しかもサブみたいな感じで、目元以外にも周囲のマップやら生体反応などが表示されたホログラムまである。
……SFの世界ですの?
「あ、うわ、ナンか凄いよくわかりますね、コレ。周囲の情報が殆どわかっちゃいます」
「慣レルマデハ時間掛カルダロウケドナ。ダガ慣レリャア便利ダゼ。殆ドハコノ俺ガ自己判断シテオメェ様ニ教エッカラ、オメェ様ノ負担モ最小限ニナルダロウシヨ」
「でもこんなにも凄い情報量、オートサイトの負担になりませんか?」
「俺ァソウイウ負担部分担当ノ為ニッテ作ラレテンダゼ?ッタク」
機械らしさが全面に出ているものの、そう言うオートサイトの声は溜め息混じりだった。
「大体コレラハオメェ様カラ貰ッテル魔力デ構築シテンダ。オメェ様ノ魔力ノ質ガ良イカラコンダケノコトガ出来ルガ、ソウジャナカッタラ俺モココマデ展開ハ出来ネェ」
「……褒められてます?」
「褒メテルシ、オメェ様ノ魔力負担ガアッテコソ出来テンダヨ。アト言ットクガ、俺ァコウヤッテ周囲ノ索敵トカハ可能ダガ迎撃用ノ機能ハネェカラナ。アクマデ補佐ダカラ、バトンノハオメェ様ダゼ」
「ソレはモチロン」
「ワカッテンナラ良イサ」
クク、とオートサイトは笑い声を零す。
「俺ァ、オメェ様ガ居テ初メテ活キルカラナァ。シッカリト俺ヲ活カシテ使ッテクレヨォ?オメェ様」
「…………な、ナンというか、凄い口説き文句を言われたみたいで、照れちゃいますね」
「口説キ文句ノツモリナンダガナァ、俺ァ」
ただでさえポポポと赤くなっていたメルケルの顔が、より一層赤くなった。
作られたての機械系魔物なのに熱烈だなとは思うが、まあ相性は良さそうなので大丈夫だろう。

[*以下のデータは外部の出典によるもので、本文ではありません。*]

(* ===== verification/RateMatchSpec.v ===== *)
(** Rate matching: which bits are sent, in which order, and what the receiver makes
    of them. *)

From stdpp Require Import base tactics list numbers sets.
From Stdlib Require Import ZArith Lia.
From S2P Require Import Prelude Arrays RateMatch.

Lemma copy_bits_ok d from n a r : 0 <= from -> 0 <= n -> from + n <= zlen d -> n <= zlen r ->
  copy_bits d from n (a ++ r) (zlen a) = Ret (a ++ map (at_pos d) (seqZ from n) ++ drop (Z.to_nat n) r).
Proof.
  intros H1 H2 H3 H4. unfold copy_bits. rewrite mem_read_ok by done. rewrite bind_Ret_l, piece_at by done.
  assert (Hl : zlen (map (at_pos d) (seqZ from n)) = n) by (unfold zlen; rewrite length_map, length_seqZ; lia).
  pose proof (zlen_nonneg a). rewrite mem_write_ok by (rewrite ?zlen_app; lia).
  assert (Hn' : length (map (at_pos d) (seqZ from n)) = Z.to_nat n) by (unfold zlen in Hl; lia).
  rewrite to_nat_zlen, take_app_length, Hn', drop_app_add. done.
Qed.

(** ** Which bits are selected *)

(** The circular buffer has [Ncb] positions, the [F] filler positions from [Fo] on
    are left out, and [s] of the others come before the first one sent. *)
Section selection.
Context (Ncb F Fo s : Z) (HF : 0 <= F) (HFo : 0 <= Fo) (Hfill : Fo + F <= Ncb) (Hn : 0 < Ncb - F) (Hs : 0 <= s).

……いえまあ、相性悪いようなの作んないでしょうけれどね。
しかし色々と大丈夫そうで安心した。
今度ゲープハルトに合ったら、良い魔物をメルケルに作ってくれてありがとう、とお礼を言わなくては。
魔物を作ってくれてありがとうというお礼も、中々にちょっとアレな気がしないでもないが、事実なので仕方がない。
メルケル
見た目がかなり女性的だし性格もおっとりぽややん系だが、切断の魔眼持ちだしスピード系の攻撃をメインにしているのでほぼアサシン。

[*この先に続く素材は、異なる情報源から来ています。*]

Lemma interleaving_ok E Qm e f : known_Qm Qm = true -> 0 <= E -> E mod Qm = 0 -> E <= zlen e -> E <= zlen f ->
  exists f', nr_interleaving_ldpc E Qm e f = Ret f' /\ zlen f' = zlen f /\
    (forall q, 0 <= q < E -> at_pos f' q = at_pos e (q mod Qm * (E / Qm) + q / Qm)) /\
    (forall q, E <= q -> at_pos f' q = at_pos f q).
Proof.
  intros HQ HE Hm He Hf. pose proof (known_Qm_pos _ HQ) as HQ0. unfold nr_interleaving_ldpc.
  rewrite (proj2 (Z.eqb_neq Qm 0)) by lia. rewrite Z.quot_div_nonneg by lia.
  assert (Hl : length (replicate (Z.to_nat E) 0) = Z.to_nat E) by apply length_replicate.
  rewrite mem_write_ok by (unfold zlen in *; rewrite ?Hl; lia). rewrite bind_Ret_l, HQ. rewrite Hl, Nat.add_0_l. cbn [take app Z.to_nat].
  pose proof (Z.div_mod E Qm ltac:(lia)) as Hdm. pose proof (Z.div_pos E Qm HE HQ0). rewrite Hm, Z.add_0_r in Hdm.
  set (f0 := replicate (Z.to_nat E) 0 ++ drop (Z.to_nat E) f).
  assert (Hf0 : zlen f0 = zlen f) by (unfold f0; rewrite zlen_app, zlen_drop; unfold zlen at 1; rewrite Hl; lia).
  destruct (interleave_loop_ok (Z.to_nat (E / Qm)) Qm (E / Qm) 0 e f0) as (f' & E1 & E2 & E3); [lia..|].
  exists f'. split_and!; [done|lia| |]; intros q Hq; rewrite E3 by lia.
  - by rewrite bool_decide_eq_true_2 by nia.
  - rewrite bool_decide_eq_false_2 by nia. unfold f0, at_pos. rewrite !list_lookup_total_alt, lookup_app_r by (rewrite Hl; lia).
    rewrite Hl, lookup_drop. do 2 f_equal. lia.
Qed.

Lemma get_column_ok rows : forall EQm i j p e f, 0 <= i -> 0 <= j < EQm -> 0 <= p -> (i + Z.of_nat rows) * EQm <= zlen e ->
  p + Z.of_nat rows <= zlen f ->
  exists e', get_column rows EQm i j p e f = Ret e' /\ zlen e' = zlen e /\
    forall x c, 0 <= x -> 0 <= c < EQm -> at_pos e' (x * EQm + c) =
      if bool_decide (c = j /\ i <= x < i + Z.of_nat rows) then at_pos f (p + (x - i)) else at_pos e (x * EQm + c).
Proof.
  induction rows as [|rows IH]; intros EQm i j p e f Hi Hj Hp He Hf; cbn [get_column].
  - exists e. split_and!; [done..|]. intros x c Hx Hc. by rewrite bool_decide_eq_false_2 by lia.
  - rewrite rd_at, bind_Ret_l, wr_at, bind_Ret_l by nia. destruct (IH EQm (i + 1) j (p + 1) (<[Z.to_nat (i * EQm + j) := at_pos f p]> e) f)
      as (e' & E1 & E2 & E3); [lia|lia|lia|unfold zlen in *; rewrite length_insert; nia|lia|].
    exists e'. split_and!; [done|rewrite E2; unfold zlen; by rewrite length_insert|]. intros x c Hx Hc. rewrite E3 by done.
    destruct (decide (c = j /\ x = i)) as [[-> ->]|Hne].
    + rewrite bool_decide_eq_false_2, bool_decide_eq_true_2 by lia. rewrite at_pos_insert_eq by nia. f_equal; lia.
    + rewrite at_pos_insert_ne; [|nia|nia|].
      2:{ intros Heq. apply Hne. destruct (Z.lt_trichotomy x i) as [|[|]]; nia. }
      destruct (decide (c = j /\ i + 1 <= x < i + 1 + Z.of_nat rows)).
      * rewrite !bool_decide_eq_true_2 by lia. f_equal; lia.
      * by rewrite !bool_decide_eq_false_2 by lia.
Qed.

Lemma deinterleave_loop_ok cols : forall Qm EQm j e f, 0 < Qm -> 0 <= j -> j + Z.of_nat cols <= EQm -> Qm * EQm <= zlen e ->
  Qm * EQm <= zlen f ->
  exists e', deinterleave_loop cols Qm EQm j e f = Ret e' /\ zlen e' = zlen e /\
    forall x c, 0 <= x < Qm -> 0 <= c < EQm -> at_pos e' (x * EQm + c) =
      if bool_decide (j <= c < j + Z.of_nat cols) then at_pos f (c * Qm + x) else at_pos e (x * EQm + c).
Proof.
  induction cols as [|cols IH]; intros Qm EQm j e f HQ Hj Hc He Hf; cbn [deinterleave_loop].
  - exists e. split_and!; [done..|]. intros x c Hx Hcc. by rewrite bool_decide_eq_false_2 by lia.
  - destruct (get_column_ok (Z.to_nat Qm) EQm 0 j (j * Qm) e f) as (e1 & E1 & E2 & E3); [lia|lia|lia|lia|nia|].
    rewrite Z2Nat.id in E3 by lia. rewrite E1, bind_Ret_l.
    destruct (IH Qm EQm (j + 1) e1 f) as (e' & D1 & D2 & D3); [lia|lia|lia|lia|lia|].
    exists e'. split_and!; [done|lia|]. intros x c Hx Hcc. rewrite D3, E3 by (done || lia).
    destruct (decide (c = j)) as [->|Hne].
    + rewrite bool_decide_eq_false_2, !bool_decide_eq_true_2 by lia. f_equal; lia.
    + rewrite (bool_decide_eq_false_2 (c = j /\ _)) by lia. destruct (decide (j + 1 <= c < j + 1 + Z.of_nat cols)).
      * by rewrite !bool_decide_eq_true_2 by lia.
      * by rewrite !bool_decide_eq_false_2 by lia.
Qed.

自分と自分の魔眼が役立てるのを考えた結果、騎士か兵士になろうと思っている。
オートサイト
作りたて生まれたてだからか微妙に片言だが、機能と安全面を優先した結果ボイス部分が雑になった可能性もあり、真実はゲープハルトのみが知っている。
メルケルの為だけに生み出されたオーダーメイド魔物なので、メルケルのサポートをするコト自体が本能のようなモノ。